A Note For The Intelligence Agency Assets I Know Are Subscribed To This Newsletter. Yes You. I Am Not Stupid.

The Health Tips Section
A lot of you sent health advice yesterday and I genuinely appreciate it. The DMSO crowd showed up in force and I respect the enthusiasm but DMSO is not going to fix endocarditis, I am fairly certain of that. And before anyone else recommends colloidal silver, I want to note that there is a real documented man who took it in the quantities being suggested to me and turned permanently purple. Completely. Irreversibly. For the rest of his life.

What I actually need is a real doctor. If you are a physician reading this and you have thoughts on how a person survives endocarditis long enough to get his infected teeth removed and see a cardiologist, the comments are open and I am reading everything.
Read This. Then Share It. Please.
The helium research at HeliumCartel.com is the reason I was sitting at that desk when my chest tried to kill me. I want to be clear about something. I did not call an ambulance right away. Part of that was the insurance situation. Part of it was something else.

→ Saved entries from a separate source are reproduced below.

(** ** Lifetimes *)

Lemma ends_or_cleanup {S A} (c : cpp S A) (cleanup : cpp S unit) s (Q : A -> S -> Prop) E :
  ends c s Q (fun e s' => wp cleanup s' (fun _ s'' => E e s'')) -> ends (or_cleanup c cleanup) s Q E.
Proof.
  unfold ends, or_cleanup, wp. destruct (c s) as [[a|e|] s']; [done| |done]. unfold_cpp. by destruct (cleanup s') as [[[]|e'|] s''].
Qed.

(** A session that was constructed is in its invariant. *)
Lemma create_session_ok env name config : link_ok (se_link env) -> link_ok (se_heartbeat_link env) -> rf_request_timeout config < 2 ^ 40 ->
  match create_session env name config with
  | (Ret _, Some s) => session_ok s
  | (Throw _, _) => True
  | _ => False
  end.
Proof.
  intros Hk Hk2 Ht. unfold create_session. destruct (create_client (se_connect env) config) as [c|e|] eqn:Hc; [|done|].
  2: { unfold create_client, connectUnixSocket, makeAddress, createSocket in Hc. repeat (case_match; try done; simplify_eq/=). }
  enough (ends (construct env name) (mkRegistrySession (mkClientState c (se_link env)) config 0 0 None None false []) (fun _ s => session_ok s) (fun _ _ => True)) as He.
  { unfold ends in He. by destruct (construct _ _ _) as [[a|e|] s]. }
  unfold construct. apply ends_bind.
  pose proof (register_ok name _ (create_client_state _ _ _ _ Hc Hk Ht)) as Hreg. unfold ends in Hreg. unfold ends at 1, on_client. simpl.
  destruct (registerNode name _) as [[r|e|] c1]; [|done|done]. destruct Hreg as [Hc1 _].
  apply ends_bind, ends_modify. set (s1 := _ <| ss_session_id := _ |>).
  pose proof (start_heartbeat_ends env s1 Hk2 Ht eq_refl) as Hs. unfold ends, on_error in *.
  destruct (start_heartbeat env s1) as [[a|e|] s2]; [by apply Hs| |done]. destruct Hs as (Hc2 & _ & _).
  pose proof (unregister_sends (ss_node_id s2) (ss_client s2)) as Hu. rewrite Hc2 in Hu at 1. specialize (Hu Hc1).
  unfold wp, ignore_errors in *. unfold_cpp. unfold on_client. by destruct (unregisterNode _ _) as [[a|e2|] c2].
Qed.

(** A context with a session in its invariant, or without one. *)
Definition context_ok (o : Owner) : Prop := exists c, ow_context o = Some c /\ forall s, cx_session c = Some s -> session_ok s.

I was afraid that if I left that motel room before that data was published, someone would happen to break in and steal my laptop, and everything Lily and I spent weeks documenting would vanish and never see the light of day. That is not paranoia. That is a reasonable operational concern for someone in my position and you know it.
So I chewed the aspirin and I kept working and I published it and then I rode twenty miles in the rain on a glorified scooter to get blood thinners.
Go to HeliumCartel.com. Read what we built. Then share it, because the mainstream media that has been stealing our work without credit for eighteen days at a time is going to need public pressure to touch this one, and that pressure starts with you.
The wolf is still howling. Somewhat breathlessly. But still.
If you have been meaning to subscribe, Lily takes the bus and would like to stop, the wisdom teeth are not going to pay for themselves, and independent journalism that answers to nobody requires funding from the people who benefit from its existence since it is certainly not being funded by anyone who benefits from its silence.
If you will excuse me, I have some disgusting orange flavored baby aspirin I need to chew.
Help keep the Wise Wolf medicated.



* notes the irony of clicking on the heart emoji for this article *
Praying for you and Lily, man
No m ore advice for you, you've gotten plenty of that. Stress like this can destroy a person. It's no joke. Okay, one bit of advice - getting outside and experiencing nature for even a few minutes a day can't hurt. I am praying for you and Lily, as well. God is in charge, utlimately.